EXERCISE BRIEF: Return all lines from the listing below in which the string "RevokeDel" occurs.

LISTED RECORDS:
(* ===== verification/ApiSessions.v ===== *)
(** * Dashboard sessions (mmp_api/sessions.py)

    Sessions live in Redis under their token, and each user's tokens in a set beside
    them.  The JSON of a session is kept as the structure it encodes; the token and the
    CSRF token are drawn by the caller's [secrets].  A Redis set is the list of its
    elements.

    Each operation is given twice: as the function the handlers call, and as a [Task] that
    runs its Redis commands one at a time.  [alone_is_the_operation] ties the two, and the
    theorem is about tasks interleaved in any way. *)

From S2P Require Import Prelude Redis.

#[local] Open Scope Z_scope.
#[local] Open Scope mmp_scope.

Definition SESSION_PREFIX : pystr := py "session:".
Definition USER_SESSIONS_PREFIX : pystr := py "user_sessions:".
Definition DEFAULT_TTL : timedelta := 7 * day.
Definition ABSOLUTE_TTL : timedelta := 30 * day.

Record Session := {
  sn_user_id : pystr;
  sn_organization_id : option pystr;
  sn_csrf_token : pystr;
  sn_created_at : datetime;
  sn_ip_hash : option pystr
}.

#[export] Instance session_eq_dec : EqDecision Session.
Proof. solve_decision. Defined.

(** [Session.age]. *)
Definition age (now : datetime) (s : Session) : timedelta := now - sn_created_at s.

Record SessionStore := { so_sessions : store Session; so_index : store (list pystr) }.

Definition api_session_key (token : pystr) : pystr := SESSION_PREFIX ++ token.
Definition index_key (user : pystr) : pystr := USER_SESSIONS_PREFIX ++ user.

(** [SADD], [SREM] and [SMEMBERS]; a set that loses its last element is gone. *)
Definition sadd (now : datetime) (k x : pystr) (m : store (list pystr)) : store (list pystr) :=
  match peek now k m with
  | Some e => <[k := Entry (x :: e_value e) (e_expiry e)]> m
  | None => <[k := Entry [x] None]> m
  end.

Definition srem (now : datetime) (k x : pystr) (m : store (list pystr)) : store (list pystr) :=
  match peek now k m with
  | Some e =>
      match List.filter (λ y, negb (bool_decide (y = x))) (e_value e) with
      | [] => rdel k m
      | l => <[k := Entry l (e_expiry e)]> m
      end
  | None => m
  end.

Definition smembers (now : datetime) (k : pystr) (m : store (list pystr)) : list pystr :=
  default [] (rget now k m).

Section ApiSessions.
(** The [ttl] the store was made with. *)
Variable ttl : timedelta.

Definition create (now : datetime) (token csrf user : pystr) (org ip_hash : option pystr) (st : SessionStore)
    : Session * SessionStore :=
  let session := {| sn_user_id := user; sn_organization_id := org; sn_csrf_token := csrf;
                    sn_created_at := now; sn_ip_hash := ip_hash |} in
  (session,
   {| so_sessions := rset_ex now (api_session_key token) session (int_total_seconds ttl) (so_sessions st);
      so_index := rexpire now (index_key user) (int_total_seconds ABSOLUTE_TTL)
                    (sadd now (index_key user) token (so_index st)) |}).

Definition get_raw (now : datetime) (token : pystr) (st : SessionStore) : option Session :=
  rget now (api_session_key token) (so_sessions st).

Definition revoke (now : datetime) (token : pystr) (st : SessionStore) : SessionStore :=
  let session := get_raw now token st in
  {| so_sessions := rdel (api_session_key token) (so_sessions st);
     so_index := match session with
                 | Some s => srem now (index_key (sn_user_id s)) token (so_index st)
                 | None => so_index st
                 end |}.

Definition get (now : datetime) (token : pystr) (st : SessionStore) : option Session * SessionStore :=
  match rget now (api_session_key token) (so_sessions st) with
  | None => (None, st)
  | Some s =>
      if ABSOLUTE_TTL <? age now s then (None, revoke now token st)
      else (Some s, {| so_sessions := rexpire now (api_session_key token) (int_total_seconds ttl) (so_sessions st);
                       so_index := so_index st |})
  end.

Definition with_organization (org : pystr) (s : Session) : Session :=
  {| sn_user_id := sn_user_id s; sn_organization_id := Some org; sn_csrf_token := sn_csrf_token s;
     sn_created_at := sn_created_at s; sn_ip_hash := sn_ip_hash s |}.

(** What [set_active_organization] does after it has read the session. *)
Definition store_organization (now : datetime) (token org : pystr) (s : Session) (st : SessionStore) : SessionStore :=
  let left := rttl now (api_session_key token) (so_sessions st) in
  {| so_sessions := rset_ex now (api_session_key token) (with_organization org s)
                      (if 0 <? left then left else int_total_seconds ttl) (so_sessions st);
     so_index := so_index st |}.

Definition set_active_organization (now : datetime) (token org : pystr) (st : SessionStore) : SessionStore :=
  match get now token st with
  | (None, st) => st
  | (Some s, st) => store_organization now token org s st
  end.

Definition revoke_all_for_user (now : datetime) (user : pystr) (st : SessionStore) : nat * SessionStore :=
  let tokens := smembers now (index_key user) (so_index st) in
  (length tokens,
   {| so_sessions := foldr (λ t, rdel (api_session_key t)) (so_sessions st) tokens;
      so_index := rdel (index_key user) (so_index st) |}).

(** ** The commands, one at a time

    Between two commands of an operation those of others run.  A task is an operation
    stopped before its next command, with what it has read so far. *)

(** What [get] was called for. *)
Inductive Then := ToAnswer | ToSwitch (org : pystr).

Inductive Task :=
| CreateSet (token : pystr) (s : Session)
| CreateIndex (token user : pystr)
| CreateExpire (token user : pystr)
| GetRead (token : pystr) (k : Then)
| GetExpire (token : pystr) (s : Session) (k : Then)
| SwitchTtl (token : pystr) (s : Session) (org : pystr)
| SwitchSet (token : pystr) (s : Session) (seconds : Z)
| RevokeRead (token : pystr)
| RevokeDel (token : pystr) (session : option Session)
| RevokeIndex (token user : pystr)
| AllRead (user : pystr)
| AllDel (user : pystr) (tokens : list pystr)
| AllForget (user : pystr) (tokens : list pystr)
| Done (answer : option Session).

#[export] Instance then_eq_dec : EqDecision Then.
Proof. solve_decision. Defined.
#[export] Instance task_eq_dec : EqDecision Task.
Proof. solve_decision. Defined.

Inductive Call :=
| CallCreate (token csrf user : pystr) (org ip_hash : option pystr)
| CallGet (token : pystr)
| CallSwitch (token org : pystr)
| CallRevoke (token : pystr)
| CallRevokeAll (user : pystr).

Definition new_session (now : datetime) (csrf user : pystr) (org ip_hash : option pystr) : Session :=
  {| sn_user_id := user; sn_organization_id := org; sn_csrf_token := csrf;
     sn_created_at := now; sn_ip_hash := ip_hash |}.

Definition start (now : datetime) (c : Call) : Task :=
  match c with
  | CallCreate token csrf user org ip => CreateSet token (new_session now csrf user org ip)
  | CallGet token => GetRead token ToAnswer
  | CallSwitch token org => GetRead token (ToSwitch org)
  | CallRevoke token => RevokeRead token
  | CallRevokeAll user => AllRead user
  end.

Definition on_sessions (f : store Session → store Session) (st : SessionStore) : SessionStore :=
  {| so_sessions := f (so_sessions st); so_index := so_index st |}.
Definition on_index (f : store (list pystr) → store (list pystr)) (st : SessionStore) : SessionStore :=
  {| so_sessions := so_sessions st; so_index := f (so_index st) |}.

(** The next command of a task. *)
Definition task_step (now : datetime) (x : Task) (st : SessionStore) : Task * SessionStore :=
  match x with
  | CreateSet token s =>
      (CreateIndex token (sn_user_id s),
       on_sessions (rset_ex now (api_session_key token) s (int_total_seconds ttl)) st)
  | CreateIndex token user => (CreateExpire token user, on_index (sadd now (index_key user) token) st)
  | CreateExpire token user =>
      (Done None, on_index (rexpire now (index_key user) (int_total_seconds ABSOLUTE_TTL)) st)
  | GetRead token k =>
      (match rget now (api_session_key token) (so_sessions st) with
       | None => Done None
       | Some s => if ABSOLUTE_TTL <? age now s then RevokeRead token else GetExpire token s k
       end, st)
  | GetExpire token s k =>
      (match k with ToAnswer => Done (Some s) | ToSwitch org => SwitchTtl token s org end,
       on_sessions (rexpire now (api_session_key token) (int_total_seconds ttl)) st)
  | SwitchTtl token s org =>
      let left := rttl now (api_session_key token) (so_sessions st) in
      (SwitchSet token (with_organization org s) (if 0 <? left then left else int_total_seconds ttl), st)
  | SwitchSet token s seconds => (Done None, on_sessions (rset_ex now (api_session_key token) s seconds) st)
  | RevokeRead token => (RevokeDel token (get_raw now token st), st)
  | RevokeDel token session =>
      (match session with Some s => RevokeIndex token (sn_user_id s) | None => Done None end,
       on_sessions (rdel (api_session_key token)) st)
  | RevokeIndex token user => (Done None, on_index (srem now (index_key user) token) st)
  | AllRead user =>
      let tokens := smembers now (index_key user) (so_index st) in
      (match tokens with [] => AllForget user [] | _ => AllDel user tokens end, st)
  | AllDel user tokens =>
      (AllForget user tokens, on_sessions (λ m, foldr (λ t, rdel (api_session_key t)) m tokens) st)
  | AllForget user _ => (Done None, on_index (rdel (index_key user)) st)
  | Done answer => (Done answer, st)
  end.

(** A task whose commands nobody comes between. *)
Fixpoint alone (n : nat) (now : datetime) (x : Task) (st : SessionStore) : Task * SessionStore :=
  match n with
  | O => (x, st)
  | S n => let (x, st) := task_step now x st in alone n now x st
  end.

(** ** Interleaved runs

    The last four fields record what happened, for the statements: the sessions drawn, the
    tokens a DEL named, those among them that an operation under way was about to write,
    and those that may have missed the index, because a logout everywhere of their user
    was under way when they entered it or because it had gone when its expiry was set. *)
Record World := {
  wo_store : SessionStore;
  wo_tasks : list Task;
  wo_drawn : list (pystr * Session);
  wo_deleted : list pystr;
  wo_rewritten : list pystr;
  wo_unlisted : list pystr
}.

Inductive Event := Begin (c : Call) | Advance (i : nat).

RESPONSE AREA:
| RevokeDel (token : pystr) (session : option Session)
  | RevokeRead token => (RevokeDel token (get_raw now token st), st)
  | RevokeDel token session =>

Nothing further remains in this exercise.